I really just need a week before the release to run it through spell check and reread for typo purposes again, as well as edit one section for questionable copyright purposes, and it is ready to go without someone giving me a concrete critique of the current draft. (And I have tried.) Once we’ve got the book cover done and I figure out how I want the summary to go, we should be in good standings. I am planning doing a digital release AND a printed release through Amazon…I’ll probably buy it and Ginny’s books to sit on my self at the same time, not gonna lie. Though lordy do the shelves need organized at some point this year… My twitter will be a few weeks of promoting the book, and then the blog will have a few writing posts that are as non-spoilery as possible (definitely for later books….questionable for the first book) about my process with Ten that I haven’t already talked about. Then it’ll return to normal until the next book, lol.

Speaking of next books, Ginny has given me a side project by accident via me getting a writer’s block on Caley’s next book, probably caused due to the stress of querying, so until I’m unstuck later and not drowning in getting other stuff for Mystic Riders set up so going back to my list of things to do for it, I am poking at a stand-alone book. My monsters-of-the-world book idea fell apart on me, showing that not all fanfic can make the leap to original pretty obviously, but this one is a lot more self contained. It might actually be pretty short, even for me, so more of a novella, but I am hoping to get it out to you all at some point too, because I’m pretty excited about it.

(Ginny says she can see one of my DnD characters and her current love interest in it, I am arguing back that there is only so much fluff the DM can give me before it gets awkward for both of us, this is how I get my fluff! And then there was digging for play-bys to use as my models, which was harder than I expected for my knight…)

So besides an MMORPG, Sun’s Guard: Ten, and possible future novella shenanigans, the blog is going to continue the same. I have a stack of new books to read, though I don’t think I’ll be reviewing all of them, I FOUND THE GINNY BOX by unpacking the closet so I have plenty of fodder that way though, and I have thoughts and feelings on several RPG characters to continue to talk about. It’s going to be a great year, if a busy one!


NaNo 17: Final Thoughts

Technically, I could write till I’m brain dead tonight and try to make 50,000 words. However, I have some final thoughts on NaNoWriMo that I want to write instead. (Plus, I’ve been fighting a sinus infection for the last week and lost miserably.) So, there’s the “official” goal of NaNoWriMo, which is…a lot more complex than it sounds, and then there are personal goals that you might have within the context of the challenge. Here’s my stance on this year.

The official goal is to write a complete, original book of at least 50,000 words. Well, this has always been problematic for me. Why? Because I am, as Professor Davis put it, a put-er-in-er. What he means is I get my basic framework out of the way in a rough draft, and then I spend the next couple of drafts adding to it to flesh out characters and scenes that might need it, fix my stimulus and response, and if there are any “blank spots” in terms of background or character descriptions, fill those in. Even then, my original books tend to run around around 40,000 for the first draft, and how much it gains varies considerably. I’m not a door-stopper writer, probably because I hate reading those. (Exception being Ginny’s stuff, which I get in nice bite-sized snippets for the actual story, and then when I’m editing the big book, I couldn’t care less.)

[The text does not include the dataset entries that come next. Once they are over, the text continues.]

Definition headerMatcher (value : RequestMatcher.t) : gmap string string :=
  let d : gmap string string := ∅ in
  let d := match RequestMatcher.EqualTo value with
           | Some v => if all_white v then d else <["equalTo" := v]> d
           | None => d
           end in
  let d := match RequestMatcher.Contains value with
           | Some v => if all_white v then d else <["contains" := v]> d
           | None => d
           end in
  match RequestMatcher.Matches value with
  | Some v => if all_white v then d else <["matches" := v]> d
  | None => d
  end.

Definition default_headers (config : ATOMConfig.t) : option (gmap string string) :=
  d ← ATOMConfig.Defaults config; DefaultsConfig.Headers d.

(** The two loops that fill [headers].  The second one reads
    [header.Value.EqualTo]: a matcher that is null ends it with a
    [NullReferenceException], whichever entry the enumeration meets
    first. *)
Definition request_headers (request : MockRequest.t) (config : ATOMConfig.t)
  : result (gmap string HeaderMatcher) :=
  let headers : gmap string HeaderMatcher := ∅ in
  let headers :=
    match default_headers config with
    | Some defaults =>
        map_fold (fun key value acc => <[key := EqualToObject value]> acc) headers defaults
    | None => headers
    end in
  match MockRequest.Headers request with
  | Some hs =>
      map_fold (fun key value acc =>
                  headers ← acc;
                  value ← deref value;
                  mret (<[key := MatcherFields (headerMatcher value)]> headers))
        (Ok headers) hs
  | None => Ok headers
  end.

Definition bodyPattern (pattern : RequestBodyPattern.t) : list BodyPattern :=
  match RequestBodyPattern.EqualToJson pattern with
  | Some equalToJson =>
      let d : gmap string BodyPatternValue :=
        {[ "equalToJson" := PatString (EqualToJsonPattern.Json equalToJson) ]} in
      let d := match EqualToJsonPattern.IgnoreExtraElements equalToJson with
               | Some b => <["ignoreExtraElements" := PatBool b]> d
               | None => d
               end in
      let d := match EqualToJsonPattern.IgnoreArrayOrder equalToJson with
               | Some b => <["ignoreArrayOrder" := PatBool b]> d
               | None => d
               end in
      [EqualToJsonFields d]
  | None =>
      match RequestBodyPattern.MatchesJsonPath pattern with
      | Some path => if all_white path then [] else [MatchesJsonPathObject path]
      | None => []
      end
  end.

(** The [foreach] over [mock.Request.BodyPatterns], which reads
    [pattern.EqualToJson]: an element that is null ends it with a
    [NullReferenceException]. *)
Fixpoint BodyPatterns_foreach (patterns : list (option RequestBodyPattern.t))
    (BodyPatterns : list BodyPattern) : result (list BodyPattern) :=
  match patterns with
  | [] => mret BodyPatterns
  | pattern :: rest =>
      pattern ← deref pattern;
      BodyPatterns_foreach rest (BodyPatterns ++ bodyPattern pattern)
  end.

Definition request_bodyPatterns (request : MockRequest.t)
  : result (option (list BodyPattern)) :=
  match MockRequest.BodyPatterns request with
  | Some (p :: ps) =>
      BodyPatterns ← BodyPatterns_foreach (p :: ps) [];
      mret (Some BodyPatterns)
  | _ => mret None
  end.

Definition response_headers (response : MockResponse.t) (config : ATOMConfig.t)
  : gmap string string :=
  let responseHeaders : gmap string string := ∅ in
  let responseHeaders :=
    match default_headers config with
    | Some defaults =>
        map_fold (fun key value acc => <[key := value]> acc) responseHeaders defaults
    | None => responseHeaders
    end in
  match MockResponse.Headers response with
  | Some hs => map_fold (fun key value acc => <[key := value]> acc) responseHeaders hs
  | None => responseHeaders
  end.
Lemma colab_status_non_json_is_offline_witness :
  fst (colab_status "http://colab"
         (always (Responded
                    (mkResponse 200
                       (Undecodable "<html>tunnel not found</html>"
                          (BadSyntax "Expecting value: line 1 column 1 (char 0)"))
                       "")))
         [])
  = Returned (JDict [("online", JBool false);
                     ("reason",
                      JStr (str (decode_exception
                                   (BadSyntax "Expecting value: line 1 column 1 (char 0)"))))]).
Proof.
  apply (colab_status_non_json_is_offline
           "http://colab"
           (always (Responded
                      (mkResponse 200
                         (Undecodable "<html>tunnel not found</html>"
                            (BadSyntax "Expecting value: line 1 column 1 (char 0)"))
                         "")))
           []
           (mkResponse 200
              (Undecodable "<html>tunnel not found</html>"
                 (BadSyntax "Expecting value: line 1 column 1 (char 0)"))
              "")
           "<html>tunnel not found</html>"
           (BadSyntax "Expecting value: line 1 column 1 (char 0)")).
  - discriminate.
  - reflexivity.
  - reflexivity.
Defined.

(** X6: with a configured upstream, one run of [colab_status] adds exactly
    one call to the calls made, whatever the reply: a GET of the health
    endpoint, without a payload, with a timeout of 10 seconds. *)
Theorem colab_status_makes_one_call :
  forall (base_url : string) (net : Network) (calls : list Call),
    base_url <> "" ->
    exists c : Call,
      snd (colab_status base_url net calls) = (calls ++ [c])%list /\
      method c = GET /\
      url c = base_url ++ "/health" /\
      payload c = None /\
      timeout c = 10.
Proof.
  intros base_url net calls Hcfg.
  exists (health_call base_url).
  rewrite (colab_status_calls base_url net calls Hcfg).
  repeat split.
Qed.

Lemma colab_status_makes_one_call_witness :
  exists c : Call,
    snd (colab_status "http://colab" (always (Failed (Error ConnectError ""))) [])
    = ([] ++ [c])%list /\
    method c = GET /\
    url c = "http://colab" ++ "/health" /\
    payload c = None /\
    timeout c = 10.
Proof.
  apply (colab_status_makes_one_call
           "http://colab" (always (Failed (Error ConnectError ""))) []).
  discriminate.
Defined.

(** X7: [colab_status] reports [online: true] only for an upstream that
    answered.  When it returns [{online: true, detail: d}], the base address
    is configured and the probe got a response whose body is the JSON
    document [d]. *)
Theorem colab_status_online_only_if_answered :
  forall (base_url : string) (net : Network) (calls : list Call) (detail : json),
    fst (colab_status base_url net calls)
    = Returned (JDict [("online", JBool true); ("detail", detail)]) ->
    base_url <> "" /\
    exists r : Response,
      net calls (health_call base_url) = Responded r /\
      body r = JsonDocument detail.
Proof.
  intros base_url net calls detail H.
  destruct (string_dec base_url "") as [-> | Hcfg]; [discriminate H |].
  split; [exact Hcfg |].
  destruct (net calls (health_call base_url)) as [r | e] eqn:Hnet.
  - destruct (body r) as [v | raw why] eqn:Hbody.
    + rewrite (colab_status_online base_url net calls Hcfg r v Hnet Hbody) in H.
      injection H as <-. exists r. split; [reflexivity | exact Hbody].
    + rewrite (colab_status_undecodable base_url net calls Hcfg r raw why Hnet Hbody) in H.
      discriminate H.
  - destruct (isinstance e Exception) eqn:Hcls.
    + rewrite (colab_status_failed base_url net calls Hcfg e Hnet Hcls) in H.
      discriminate H.
    + rewrite (colab_status_escape base_url net calls Hcfg e Hnet Hcls) in H.
      discriminate H.
Qed.
(** X8.  A run that resolves the counter always returns from [main]: it
    exits with status 0 whatever the queries answer, it has fetched the
    catalog once, and it has queried every machine of the inventory exactly
    once, in inventory order, also after failed queries. *)
Theorem resolved_run_queries_every_machine {W : Type} (P : Provider W) (w : W)
    (vc user pass : string) (t1 : list event) (w1 : W) (c : Client)
    (t2 : list event) (w2 : W) (vms : list VirtualMachine)
    (catalog : gmap string PerfCounterInfo) (w3 : W)
    (counter : PerfCounterInfo) :
  res (readEnvVars P w) = Returned (vc, user, pass) ->
  createVSphereClient P (formatVCURL vc) user pass w
  = {| trace := t1; world := w1; res := Returned c |} ->
  retrieveVMs P c w1 = {| trace := t2; world := w2; res := Returned vms |} ->
  CounterInfoByName P c w2 = (Ok catalog, w3) ->
  catalog !! metricName = Some counter ->
  exit_status (res (main P w)) = 0
  /\ queries (trace (main P w)) = map (fun vm => [query_of counter vm]) vms
  /\ occurrences is_catalog_fetch (trace (main P w)) = 1%nat.
Proof.
  intros Henv Hc Hv Hcat Hfound.
  pose proof (createVSphereClient_events P (formatVCURL vc) user pass w) as H1.
  pose proof (retrieveVMs_events P c w1) as H2.
  rewrite Hc in H1. rewrite Hv in H2. cbn [trace] in H1, H2.
  rewrite (main_run P w _ _ _ _ _ _ _ _ _ Henv Hc Hv). cbn zeta.
  rewrite retrieveAndDisplayMetrics_run, Hcat, Hfound. cbn [trace world res].
  split; [done|]. split.
  - unfold queries. rewrite !omap_app. fold (queries t1). fold (queries t2).
    rewrite (startup_no_query t1), (startup_no_query t2) by done.
    cbn [omap list_omap query_specs app].
    fold (queries (trace (for_range vms (vm_body P c counter) w3))).
    rewrite loop_queries. apply app_nil_r.
  - unfold occurrences. rewrite !List.filter_app.
    rewrite (startup_no_fetch t1), (startup_no_fetch t2) by done.
    cbn [List.filter is_catalog_fetch app].
    by rewrite (loop_no_fetch _ (loop_events P c counter vms w3)).
Qed.

Lemma resolved_run_queries_every_machine_witness :
  exit_status (res (main (scripted e2e) 0%nat)) = 0
  /\ queries (trace (main (scripted e2e) 0%nat))
     = map (fun vm => [query_of (cpu_counter 6) vm]) [web01; db01]
  /\ occurrences is_catalog_fetch (trace (main (scripted e2e) 0%nat)) = 1%nat.
Proof.
  apply (resolved_run_queries_every_machine (scripted e2e) 0%nat "x" "x" "x"
           [CallNewClient {| parsed := "https://x/sdk"; User := Some ("x", "x") |} true]
           1%nat demo_client
           [CallCreateContainerView (RootFolder demo_client) ["VirtualMachine"] true;
            CallRetrieve demo_view ["VirtualMachine"] ["name"];
            CallDestroy demo_view]
           4%nat [web01; db01] {[ metricName := cpu_counter 6 ]} 5%nat
           (cpu_counter 6));
    reflexivity.
Defined.

(** ** Beyond the claims: the shape of every run *)

Section RunShape.

Context {W : Type} (P : Provider W).





Lemma performance_is_metrics t :
  Forall performance_event t -> Forall metrics_event t.
Proof. intros H. eapply Forall_impl; [apply H|]. by intros []. Qed.

Lemma stage_no_cancel (Q : event -> Prop) t :
  (forall e, Q e -> is_cancel e = false) -> Forall Q t ->
  occurrences is_cancel t = 0%nat.
Proof. apply occurrences_none. Qed.

End RunShape.

(** X11.  In every run the calls that set the run up come before every call
    to the performance manager: the trace splits into a part with no catalog
    fetch and no query, followed by a part with no session, view, retrieval
    or destroy call.  In particular the view is destroyed before the
    catalog is fetched. *)
Theorem setup_precedes_performance_calls {W : Type} (P : Provider W) (w : W) :
  exists t_setup t_metrics,
    trace (main P w) = t_setup ++ t_metrics
    /\ Forall startup_event t_setup
    /\ Forall metrics_event t_metrics.
Proof.
  rewrite main_cases. cbn zeta.
  pose proof (readEnvVars_events P w) as H0.
  destruct (res (readEnvVars P w)) as [[[vc user] pass]|code]; cbn [trace].
  2: { exists (trace (readEnvVars P w)), []. by rewrite app_nil_r. }
  pose proof (createVSphereClient_events P (formatVCURL vc) user pass w) as H1.
  destruct (res (createVSphereClient P (formatVCURL vc) user pass w))
    as [c|code]; cbn [trace].
  2: { eexists _, []. by rewrite app_nil_r. }
  set (w1 := world (createVSphereClient P (formatVCURL vc) user pass w)).
  pose proof (retrieveVMs_events P c w1) as H2.
  destruct (res (retrieveVMs P c w1)) as [vms|code]; cbn [trace].
  2: { eexists _, []. rewrite app_nil_r. split; [done|].
       split; [by apply Forall_app|constructor]. }
  set (w2 := world (retrieveVMs P c w1)).
  pose proof (performance_is_metrics _ (metrics_stage_events P c vms w2)) as H3.
  destruct (res (retrieveAndDisplayMetrics P c vms w2)); cbn [trace].
  - exists (trace (createVSphereClient P (formatVCURL vc) user pass w)
            ++ trace (retrieveVMs P c w1)),
      (trace (retrieveAndDisplayMetrics P c vms w2) ++ [CallCancel]).
    rewrite <- app_assoc. split; [done|].
    split; apply Forall_app; split; try done. by apply Forall_singleton.
  - exists (trace (createVSphereClient P (formatVCURL vc) user pass w)
            ++ trace (retrieveVMs P c w1)),
      (trace (retrieveAndDisplayMetrics P c vms w2)).
    rewrite <- app_assoc. split; [done|]. split; [by apply Forall_app|done].
Qed.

The second problem with this goal is that… I already know I can do it if pushed. If I absolutely have to, I will almost kill myself to turn out 50,000 words. But I will then suffer through three months or so of burnout trying to recover my health and motivation to write anything other than RP posts and the occasional fanfic. Not good, especially when I have an agent interested in Sun’s Guard: Ten, and I might be working on future books for that series soon… *crosses fingers*

This is where personal goals come into play. I realized that I was still in the same sort of “brain” as I had in college/grad school. Short bursts of turning out a ton of work, and then long breaks. The problem is without a set deadline, it’s harder to get the bursts going. I also work full time now, I am stepping up in my medieval group, I have a house to keep up with and no spouse to help, plus all my RPs (most of which I paused this year) and other things I do for fun. Add in the neglect I’ve been showing Ginny’s and my MMO concept, putting far too much work on her shoulders, and my crappy health lately? Yeah, writing hasn’t been happening.

Which just makes me more exhausted. Writing is my outlet. I enjoy it, it lets me create a world and people who have an important part to play. But God, it is exhausting to the old brain pan as much as it’s refreshing. And I have forgotten (if I ever knew) how to pace myself when I don’t have anything other than self-applied deadlines, and now that I’m out of school, I don’t know what is considered reasonable for me to do without causing burnout.

So my personal goal for NaNo was, while not to write every day because I knew that was impossible, but to write more and when I got tired, stop. If my head was hurting, or I had an anxiety attack, I was allowed to take the day off. Since it was Thanksgiving during this month, I made time for my family. And at the end of the month, evaluate what I learned.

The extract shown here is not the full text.